(Exercise)
Restate word for word the lines of the records below, starting at the line that contains "cbn [runs_ok] in H." and ending at the line that contains "replace (K +", with both of those lines included and nothing else.

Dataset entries

Lemma py_int_of_bracket (q : float) (K : Z) :
  0 <= K < 6000 ->
  PrimFloat.leb (of_uint63 (Uint63.of_Z K)) q = true ->
  PrimFloat.ltb q (of_uint63 (Uint63.of_Z (K + 1))) = true ->
  Num.py_int q = inr K.
Proof.
  intros HK Hle Hlt. pose proof wB_big as W.
  rewrite FloatAxioms.leb_spec, of_uint63_spec, to_Z_of_Z_small in Hle by lia.
  rewrite FloatAxioms.ltb_spec, of_uint63_spec, to_Z_of_Z_small in Hlt by lia.
  pose proof (Prim2SF_valid q) as Vq.
  pose proof (Prim2SF_valid (of_uint63 (Uint63.of_Z (K + 1)))) as Vhi.
  rewrite of_uint63_spec, to_Z_of_Z_small in Vhi by lia.
  pose proof (Prim2SF_valid (of_uint63 (Uint63.of_Z K))) as Vlo.
  rewrite of_uint63_spec, to_Z_of_Z_small in Vlo by lia.
  destruct (norm_table (K + 1)) as [m' [e' [Ehi Shi]]]; [lia|].
  rewrite Ehi in Hlt, Vhi.
  assert (Lo : K = 0
               \/ exists mk ek,
                    binary_normalize prec emax K 0 false
                    = S754_finite false mk ek
                    /\ scaled mk ek = K * scale).
  { destruct (Z.eq_dec K 0) as [E|E]; [now left|right].
    apply norm_table. lia. }
  unfold Num.py_int.
  destruct Lo as [->|[mk [ek [Elo Slo]]]].
  - (* K = 0 *)
    change (binary_normalize prec emax 0 0 false) with (S754_zero false)
      in Hle.
    destruct (Prim2SF q) as [s|s| |s m e]; try discriminate.
    + reflexivity.
    + now destruct s.
    + destruct s; [discriminate|].
      unfold ret. f_equal. apply py_int_between.
      * apply valid_finite in Vq. lia.
      * pose proof (compare_scaled m m' e e' Vq Vhi) as Chi.
        unfold SFltb in Hlt.
        destruct (SFcompare (S754_finite false m e) (S754_finite false m' e'))
          as [[| |]|]; try discriminate.
        split; [|lia]. unfold scaled.
        assert (0 < 2 ^ (e + 1074)).
        { apply Z.pow_pos_nonneg; [lia|]. apply valid_finite in Vq. lia. }
        pose proof scale_pos. nia.
  - rewrite Elo in Hle, Vlo.
    destruct (Prim2SF q) as [s|s| |s m e]; try discriminate.
    + now destruct s.
    + destruct s; [discriminate|].
      unfold ret. f_equal. apply py_int_between.
      * apply valid_finite in Vq. lia.
      * pose proof (compare_scaled m m' e e' Vq Vhi) as Chi.
        pose proof (compare_scaled mk m ek e Vlo Vq) as Clo.
        unfold SFltb in Hlt. unfold SFleb in Hle.
        destruct (SFcompare (S754_finite false m e) (S754_finite false m' e'))
          as [[| |]|]; try discriminate.
        destruct (SFcompare (S754_finite false mk ek) (S754_finite false m e))
          as [[| |]|]; try discriminate; lia.
Qed.

Lemma float_of_int_small (z : Z) :
  0 <= z < wB -> Num.float_of_int z = of_uint63 (Uint63.of_Z z).
Proof.
  intros H. unfold Num.float_of_int.
  rewrite <- (SF2Prim_Prim2SF (of_uint63 (Uint63.of_Z z))).
  now rewrite of_uint63_spec, to_Z_of_Z_small.
Qed.

Lemma of_Z_add (a b : Z) :
  Uint63.add (Uint63.of_Z a) (Uint63.of_Z b) = Uint63.of_Z (a + b).
Proof.
  apply Uint63.to_Z_inj.
  rewrite Uint63.add_spec, !Uint63.of_Z_spec.
  symmetry. apply Z.add_mod. apply Uint63.wB_diff_0.
Qed.

Lemma run_ok_sound (n : nat) (I K : Z) :
  run_ok n (Uint63.of_Z I) (Uint63.of_Z K) = true ->
  forall d : Z, 0 <= d < Z.of_nat n ->
    ok63 (Uint63.of_Z (I + d)) (Uint63.of_Z K) = true.
Proof.
  revert I. induction n as [|n IH]; intros I H d Hd; [lia|].
  cbn [run_ok] in H.
  destruct (ok63 (Uint63.of_Z I) (Uint63.of_Z K)) eqn:E; [|discriminate].
  destruct (Z.eq_dec d 0) as [->|Hn].
  - now rewrite Z.add_0_r.
  - change 1%uint63 with (Uint63.of_Z 1) in H. rewrite of_Z_add in H.
    replace (I + d) with (I + 1 + (d - 1)) by lia. apply IH; [exact H|lia].
Qed.

Lemma runs_ok_sound (n : nat) (I K : Z) :
  runs_ok n (Uint63.of_Z I) (Uint63.of_Z K) = true ->
  forall b d : Z, 0 <= b < Z.of_nat n -> 0 <= d < 1000 ->
    ok63 (Uint63.of_Z (I + 1000 * b + d)) (Uint63.of_Z (K + b)) = true.
Proof.
  revert I K. induction n as [|n IH]; intros I K H b d Hb Hd; [lia|].
  cbn [runs_ok] in H.
  destruct (run_ok 1000 (Uint63.of_Z I) (Uint63.of_Z K)) eqn:E;
    [|discriminate].
  destruct (Z.eq_dec b 0) as [->|Hn].
  - rewrite Z.mul_0_r, !Z.add_0_r.
    apply (run_ok_sound 1000 I K E). lia.
  - change 1000%uint63 with (Uint63.of_Z 1000) in H.
    change 1%uint63 with (Uint63.of_Z 1) in H.
    rewrite !of_Z_add in H.
    replace (I + 1000 * b + d) with (I + 1000 + 1000 * (b - 1) + d) by lia.
    replace (K + b) with (K + 1 + (b - 1)) by lia.
    apply IH; [exact H|lia|lia].
Qed.

Lemma every_ms_ok (ms : Z) :
  0 <= ms < 6000000 ->
  ok63 (Uint63.of_Z ms) (Uint63.of_Z (ms / 1000)) = true.
Proof.
  intros H.
  assert (A : runs_ok (Z.to_nat 6000) (Uint63.of_Z 0) (Uint63.of_Z 0) = true)
    by (vm_compute; reflexivity).
  pose proof (runs_ok_sound _ 0 0 A (ms / 1000) (ms mod 1000)) as B.
  rewrite Z.add_0_l in B. simpl (0 + _) in B.
  rewrite <- Z.div_mod in B by lia.
  apply B.
  - split; [apply Z.div_pos; lia|].
    rewrite Z2Nat.id by lia. apply Z.div_lt_upper_bound; lia.
  - apply Z.mod_pos_bound. lia.
Qed.

(** [int(float(ms) / 1000)] is [ms // 1000] for an int below six
    million. *)
Lemma total_seconds_of_int (ms : Z) :
  0 <= ms < 6000000 ->
  total_seconds_of (Num.NInt ms) = inr (ms / 1000).
Proof.
  intros H. pose proof (every_ms_ok ms H) as A. pose proof wB_big as W.
  unfold ok63 in A. cbv zeta in A.
  apply andb_true_iff in A. destruct A as [A Hlt].
  apply andb_true_iff in A. destruct A as [Hinf Hle].
  apply negb_true_iff in Hinf.
  change 1%uint63 with (Uint63.of_Z 1) in Hlt. rewrite of_Z_add in Hlt.
  unfold total_seconds_of, Num.py_float.
  rewrite float_of_int_small by lia. rewrite Hinf. simpl.
  apply py_int_of_bracket; try assumption.
  split; [apply Z.div_pos; lia|apply Z.div_lt_upper_bound; lia].
Qed.


(** ** Truncated quotients of floats

    [f / 1000] is computed by [SFdiv]: the quotient of the two mantissas,
    shifted to the exponent its size asks for, rounded to the nearest
    number and shifted again when the rounding needs one more bit. *)

Lemma loc_frac_double (N D : Z) :
  0 < D -> 0 <= N ->
  loc_frac N (2 * D)
  = match (N / D) mod 2 =? 0, N mod D =? 0 with
    | true, true => loc_Exact
    | true, false => loc_Inexact Lt
    | false, true => loc_Inexact Eq
    | false, false => loc_Inexact Gt
    end.
Proof.
  intros HD HN. unfold loc_frac.
  replace (2 * D) with (D * 2) by lia.
  rewrite Z.rem_mul_r by lia.
  pose proof (Z.mod_pos_bound N D HD) as B.
  pose proof (Z.mod_pos_bound (N / D) 2 eq_refl) as B2.
  destruct (Z.eqb_spec ((N / D) mod 2) 0) as [E|E].
  - rewrite E, Z.mul_0_r, Z.add_0_r.
    destruct (Z.eqb_spec (N mod D) 0) as [F|F]; [reflexivity|].
    f_equal. apply Z.compare_lt_iff. lia.
  - assert (E1 : (N / D) mod 2 = 1) by lia. rewrite E1, Z.mul_1_r.
    destruct (Z.eqb_spec (N mod D + D) 0) as [X|_]; [lia|].
    destruct (Z.eqb_spec (N mod D) 0) as [F|F]; f_equal.
    + rewrite F. apply Z.compare_eq_iff. lia.
    + apply Z.compare_gt_iff. lia.
Qed.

(Task answer)
  cbn [runs_ok] in H.
  destruct (run_ok 1000 (Uint63.of_Z I) (Uint63.of_Z K)) eqn:E;
    [|discriminate].
  destruct (Z.eq_dec b 0) as [->|Hn].
  - rewrite Z.mul_0_r, !Z.add_0_r.
    apply (run_ok_sound 1000 I K E). lia.
  - change 1000%uint63 with (Uint63.of_Z 1000) in H.
    change 1%uint63 with (Uint63.of_Z 1) in H.
    rewrite !of_Z_add in H.
    replace (I + 1000 * b + d) with (I + 1000 + 1000 * (b - 1) + d) by lia.
    replace (K + b) with (K + 1 + (b - 1)) by lia.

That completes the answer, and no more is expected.